На следующий день в коридорах Школы-студии на меня смотрят как на подписавшего себе смертный приговор. Доходили слухи, что даже ставили вопрос об отчислении. На «мастерстве» Евгения Николаевна Морес, закурив, сказала Маркову: «Что-то вчера Василий Петрович начудил, но вроде все ему с рук сошло...» Я от радости взлетел — мне отпустили грехи!
На третьем курсе к нам пришел Евгений Саныч Евстигнеев, чтобы поставить вместе с Софьей Станиславовной Пилявской «Женитьбу Белугина». И они доверили мне главную роль — я вдруг понял, что могу и героя сыграть! Как-то во время репетиции мимо проходил Олег Ефремов, заглянул в зал и заметил: «Молодец, мою любимую роль забрал!» Мы все влюблены были в Евстигнеева как кошки: он сам показывал каждого героя, а мы старательно пытались повторить, поэтому все студенты на самом деле играли Евгения Саныча — даже девчонки. Может, поэтому спектакль получился не очень хороший. Я с отрывком из «Женитьбы Белугина» в Театре сатиры потом показывался, и Плучек мне сказал: «Это тебе играть не надо. Дурак!» И в труппу меня не взял.
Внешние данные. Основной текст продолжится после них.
Lemma wf_assign (k : string) (v : value) (o : object) :
  wf_value (JObj o) = true -> wf_value v = true ->
  wf_value (JObj (assign k v o)) = true.
Proof.
  cbn [wf_value]. intros H Hv. apply andb_true_iff in H as [Hd Hall].
  apply andb_true_iff. split.
  - rewrite keys_assign. destruct (mem k (map fst o)) eqn:E; [exact Hd|].
    now apply distinct_snoc.
  - clear Hd. induction o as [|[k' v'] o IH]; cbn [assign forallb snd].
    + now rewrite Hv.
    + cbn [forallb snd] in Hall. apply andb_true_iff in Hall as [Hv' Ho].
      destruct (String.eqb k k'); cbn [forallb snd].
      * now rewrite Hv, Ho.
      * now rewrite Hv', (IH Ho).
Qed.

Lemma mem_delete (k k' : string) (o : object) :
  mem k' (map fst o) = false -> mem k' (map fst (delete k o)) = false.
Proof.
  induction o as [|[k0 v0] o IH]; [reflexivity|].
  cbn [map fst mem delete]. intros H.
  apply orb_false_iff in H as [H0 Ho].
  destruct (String.eqb k k0); cbn [map fst mem]; [now apply IH|].
  now rewrite H0, (IH Ho).
Qed.

Lemma wf_delete (k : string) (o : object) :
  wf_value (JObj o) = true -> wf_value (JObj (delete k o)) = true.
Proof.
  cbn [wf_value]. intros H. apply andb_true_iff in H as [Hd Hall].
  induction o as [|[k' v'] o IH]; [reflexivity|].
  cbn [map fst distinct forallb snd] in Hd, Hall.
  apply andb_true_iff in Hd as [Hk Hd].
  apply andb_true_iff in Hall as [Hv Hall].
  specialize (IH Hd Hall). apply andb_true_iff in IH as [IHd IHall].
  cbn [delete]. destruct (String.eqb k k'); [now rewrite IHd, IHall|].
  cbn [map fst distinct forallb snd].
  apply negb_true_iff in Hk.
  now rewrite (@mem_delete k k' o Hk), IHd, Hv, IHall.
Qed.

Lemma wf_child (k : string) (o : object) :
  wf_value (JObj o) = true ->
  wf_value (JObj match lookup k o with
                 | Some (JObj c) => c
                 | _ => []
                 end) = true.
Proof.
  intros H. destruct (lookup k o) as [[| | | | |c]|] eqn:E; try reflexivity.
  exact (wf_lookup _ _ H E).
Qed.

(** [set] keeps a well-formed object well formed. *)
Lemma wf_baseSet (p : list string) (v : value) :
  wf_value v = true ->
  forall o, wf_value (JObj o) = true ->
            wf_value (JObj (lodash.baseSet o p v)) = true.
Proof.
  intros Hv. induction p as [|k p IH]; intros o Ho; [exact Ho|].
  destruct p as [|k2 p].
  - now apply wf_assign.
  - rewrite lodashFacts.baseSet_cons. apply wf_assign; [exact Ho|].
    apply IH, wf_child, Ho.
Qed.

(** [unset] keeps a well-formed object well formed. *)
Lemma wf_baseUnset (p : list string) :
  forall o, wf_value (JObj o) = true ->
            wf_value (JObj (lodash.baseUnset o p)) = true.
Proof.
  induction p as [|k p IH]; intros o Ho; [exact Ho|].
  destruct p as [|k2 p].
  - now apply wf_delete.
  - rewrite lodashFacts.baseUnset_cons.
    destruct (lookup k o) as [[| | | | |c]|] eqn:E; try exact Ho.
    apply wf_assign; [exact Ho|]. apply IH. exact (wf_lookup _ _ Ho E).
Qed.

Section ItemFacts.

Variable toStringOther : string -> Buffer -> result string.
Variable bufferFromOther : value -> result Buffer.

#[local] Abbreviation convert :=
  (MoveBinaryData.convert toStringOther bufferFromOther).
#[local] Abbreviation Buffer_toString :=
  (MoveBinaryData.Buffer_toString toStringOther).
#[local] Abbreviation Buffer_from_base64 :=
  (MoveBinaryData.Buffer_from_base64 bufferFromOther).

(** X6.  In the mode [binaryToJson] with [setAllData], the JSON data of
    the input item is never looked at: the conversion is the same
    whatever it is, and the JSON data of the output item is what the text
    of the payload parses to, nothing else. *)
Theorem setAllData_replaces_json (this : NodeParameters) (i : nat)
        (item : INodeExecutionData) :
  mode this = "binaryToJson" ->
  setAllData this i = true ->
  (forall other,
     convert this i {| json := other; binary := binary item |}
     = convert this i item)
  /\ (forall newItem,
        convert this i item = Ok (Some newItem) ->
        exists payload data buffer text,
          lodash.get (binary item) (sourceKey this i) = Some payload
          /\ prop_data payload = Ok data
          /\ Buffer_from_base64 data = Ok buffer
          /\ Buffer_toString buffer
               (or_default (encoding (options this)) "utf8") = Ok text
          /\ JSON.parse text = Ok (json newItem)).
Proof.
  intros Hmode Hall. unfold MoveBinaryData.convert.
  rewrite Hmode. cbn [String.eqb Ascii.eqb Bool.eqb].
  unfold MoveBinaryData.binaryToJson. rewrite Hall. cbn [binary].
  split; [reflexivity|].
  intros newItem H.
  destruct (lodash.get (binary item) (sourceKey this i))
    as [payload|]; [|discriminate].
  apply bind_Ok_inv in H as (data & Hdata & H).
  apply bind_Ok_inv in H as (buffer & Hbuffer & H).
  apply bind_Ok_inv in H as (text & Htext & H).
  apply bind_Ok_inv in H as (newJson & Hjson & H).
  apply bind_Ok_inv in H as (newBinary & _ & H).
  injection H as <-. exists payload, data, buffer, text.
  repeat split; assumption.
Qed.

(** X7.  In the mode [jsonToBinary] without [useRawData], a well-formed
    item whose source is there is converted: the payload is written at
    [destinationKey] of the binary data of the input (of an empty object
    when the item has none), every binary path apart from it is
    unchanged, and the text of the payload parses back to the source. *)
Theorem jsonToBinary_writes_payload (this : NodeParameters) (i : nat)
        (item : INodeExecutionData) (v : value) :
  well_formed item = true ->
  (forall b, binary item = Some b -> is_object b = true) ->
  mode this = "jsonToBinary" ->
  is_true (useRawData (options this)) = false ->
  (if convertAllData this i
   then Some (json item)
   else lodash.get (Some (json item)) (sourceKey this i)) = Some v ->
  exists newItem old data,
    convert this i item = Ok (Some newItem)
    /\ old = match binary item with Some b => b | None => JObj [] end
    /\ binary newItem
       = Some (lodash.set old (destinationKey this i)
                 (payload_of this (list_byte_of_string (JSON.stringify v))))
    /\ written_at old (destinationKey this i)
         (payload_of this (list_byte_of_string (JSON.stringify v)))
         (lodash.set old (destinationKey this i)
            (payload_of this (list_byte_of_string (JSON.stringify v))))
    /\ prop_data (payload_of this (list_byte_of_string (JSON.stringify v)))
       = Ok (Some (JStr data))
    /\ JSON.parse (string_of_list_byte (Base64.decode data)) = Ok v.
Proof.
  intros Hwf Hbin Hmode Hraw Hv.
  unfold well_formed in Hwf. apply andb_true_iff in Hwf as [Hwj Hwb].
  assert (wf_value v = true) as Hwv.
  { destruct (convertAllData this i).
    - now injection Hv as <-.
    - exact (wf_baseGet _ _ Hwj Hv). }
  assert (exists ob,
             match binary item with Some b => b | None => JObj [] end
             = JObj ob
             /\ match binary item with
                | Some _ => copy (binary item)
                | None => Ok (JObj [])
                end = Ok (JObj ob)) as (ob & Hold & Hcopy).
  { destruct (binary item) as [b|] eqn:Hb; [|eauto].
    pose proof (Hbin b eq_refl) as Hob.
    destruct b; try discriminate. rewrite (copy_wf _ Hwb). eauto. }
  assert (exists newJson,
             (if is_true (keepSource (options this))
              then Ok (json item)
              else if convertAllData this i
                   then Ok (JObj [])
                   else copied <- copy (Some (json item)) ;;
                        Ok (lodash.unset copied (sourceKey this i)))
             = Ok newJson) as (newJson & Hjson).
  { destruct (is_true (keepSource (options this))); [eauto|].
    destruct (convertAllData this i); [eauto|].
    rewrite (copy_wf _ Hwj). cbn [bind]. eauto. }
  exists {| json := newJson;
            binary :=
              Some (lodash.set (JObj ob) (destinationKey this i)
                      (payload_of this
                         (list_byte_of_string (JSON.stringify v)))) |},
    (JObj ob),
    (Base64.encode (list_byte_of_string (JSON.stringify v))).
  split; [|split; [now rewrite Hold|split; [reflexivity|split;
          [apply set_written_at|split; [reflexivity|]]]]].
  - unfold MoveBinaryData.convert, MoveBinaryData.jsonToBinary.
    rewrite Hmode. cbn [String.eqb Ascii.eqb Bool.eqb].
    rewrite Hv, Hcopy, Hraw. cbn [bind MoveBinaryData.Buffer_from].
    rewrite Hjson. reflexivity.
  - rewrite Base64Facts.decode_encode, string_of_list_byte_of_string.
    now apply JSONFacts.parse_stringify_id.
Qed.

(** X8.  With [useRawData], a source that is a text goes to the payload
    as it is, without the quotes of JSON: the payload read at
    [destinationKey] holds the base64 of the bytes of the text, and its
    text is the text. *)
Theorem useRawData_keeps_text (this : NodeParameters) (i : nat)
        (item : INodeExecutionData) (s : string) :
  well_formed item = true ->
  (forall b, binary item = Some b -> is_object b = true) ->
  mode this = "jsonToBinary" ->
  useRawData (options this) = Some true ->
  (if convertAllData this i
   then Some (json item)
   else lodash.get (Some (json item)) (sourceKey this i)) = Some (JStr s) ->
  exists newItem,
    convert this i item = Ok (Some newItem)
    /\ lodash.get (binary newItem) (destinationKey this i)
       = Some (payload_of this (list_byte_of_string s))
    /\ string_of_list_byte
         (Base64.decode (Base64.encode (list_byte_of_string s))) = s.
Proof.
  intros Hwf Hbin Hmode Hraw Hv.
  unfold well_formed in Hwf. apply andb_true_iff in Hwf as [Hwj Hwb].
  assert (exists ob,
             match binary item with
             | Some _ => copy (binary item)
             | None => Ok (JObj [])
             end = Ok (JObj ob)) as (ob & Hcopy).
  { destruct (binary item) as [b|] eqn:Hb; [|eauto].
    pose proof (Hbin b eq_refl) as Hob.
    destruct b; try discriminate. rewrite (copy_wf _ Hwb). eauto. }
  assert (exists newJson,
             (if is_true (keepSource (options this))
              then Ok (json item)
              else if convertAllData this i
                   then Ok (JObj [])
                   else copied <- copy (Some (json item)) ;;
                        Ok (lodash.unset copied (sourceKey this i)))
             = Ok newJson) as (newJson & Hjson).
  { destruct (is_true (keepSource (options this))); [eauto|].
    destruct (convertAllData this i); [eauto|].
    rewrite (copy_wf _ Hwj). cbn [bind]. eauto. }
  exists {| json := newJson;
            binary :=
              Some (lodash.set (JObj ob) (destinationKey this i)
                      (payload_of this (list_byte_of_string s))) |}.
  split; [|split].
  - unfold MoveBinaryData.convert, MoveBinaryData.jsonToBinary.
    rewrite Hmode. cbn [String.eqb Ascii.eqb Bool.eqb].
    rewrite Hv, Hcopy, Hraw. cbn [bind is_true MoveBinaryData.Buffer_from].
    rewrite Hjson. reflexivity.
  - cbn [binary].
    apply lodashFacts.baseGet_baseSet_same, lodashFacts.castPath_nonempty.
  - now rewrite Base64Facts.decode_encode, string_of_list_byte_of_string.
Qed.

(** X10.  In the mode [binaryToJson], a source that is there but is not
    a payload ([null], or a value without a [data] property, as a path
    into a payload gives) is not skipped: the conversion throws a
    [TypeError]. *)
Theorem source_without_data_throws (this : NodeParameters) (i : nat)
        (item : INodeExecutionData) (source : value) :
  mode this = "binaryToJson" ->
  lodash.get (binary item) (sourceKey this i) = Some source ->
  source = JNull \/ prop_data source = Ok None ->
  source_absent this i item = false
  /\ convert this i item = Throw TypeError.
Proof.
  intros Hmode Hget Hsource. split.
  - unfold source_absent. rewrite Hmode, Hget. reflexivity.
  - unfold MoveBinaryData.convert, MoveBinaryData.binaryToJson.
    rewrite Hmode, Hget. cbn [String.eqb Ascii.eqb Bool.eqb].
    destruct Hsource as [->|Hdata]; [reflexivity|].
    now rewrite Hdata.
Qed.

End ItemFacts.

Section MoveFacts.

Variable toStringOther : string -> Buffer -> result string.
Variable bufferFromOther : value -> result Buffer.

#[local] Abbreviation convert :=
  (MoveBinaryData.convert toStringOther bufferFromOther).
Не знал, что Евстигнеев собирался сниматься в фильме «Зимний вечер в Гаграх» — на последнем курсе меня туда тоже пригласили, но я никому об этом не сказал. А ведь наш спектакль ставил Евгений Александрович, могли бы договориться. Но Марков меня предупреждал: «Василь Петрович, будут звать в кино — не соглашайся, у тебя три главные роли в выпускных спектаклях!» И я не поехал даже на пробы, в результате роль досталась Панкратову-Черному.
Тем летом все-таки поучаствовал в других съемках — позвали в фильм «После дождичка в четверг» на роль скомороха, однако относились на площадке как к салаге. Съемки проходили в Крыму, и меня вызвали в аэропорт в первый же съемочный день. Ассистент по актерам подвел ко мне Татьяну Ивановну Пельтцер, вручил все ее вещи и сообщил: «Вась, ты сегодня сниматься не будешь. Мы тебя вызвали, чтобы чемоданы помог донести». Подъезжаем к Ялте на машине, за окном — высокие пирамидальные тополя. Пельтцер вздыхает: «Ну вот, последний раз их вижу».
В сказке я играл сначала молодого скомороха, потом меня гримировали под сорокалетнего, щетину клеили. Татьяна Ивановна удивлялась:
— Вась, чего из тебя такого страшного делают?
— Так там ведь сначала присказка, а потом сказка — мой герой уже взрослый.
— Так вот в чем дело?! А я сценарий не читала ни хрена! — последнее слово было даже крепче.
Но свой текст она знала, правда, песенку исполнила дубля с шестнадцатого: «Ты давай, огонек... или уголек? Разожги мой уголек... или тут у нас огонек? Совсем запуталась, дура старая!» — и сдабривала все непечатными выражениями.
А осенью меня ждала армия, поэтому и в театры не брали: показывался в «Моссовета», в «Сатиру», Театр Советской армии, но когда спрашивали: «Ты не можешь откосить?» — отвечал, что нет. В жизни не умею врать, даже психом прикинуться не могу. Хотя в армию жуть как не хотелось.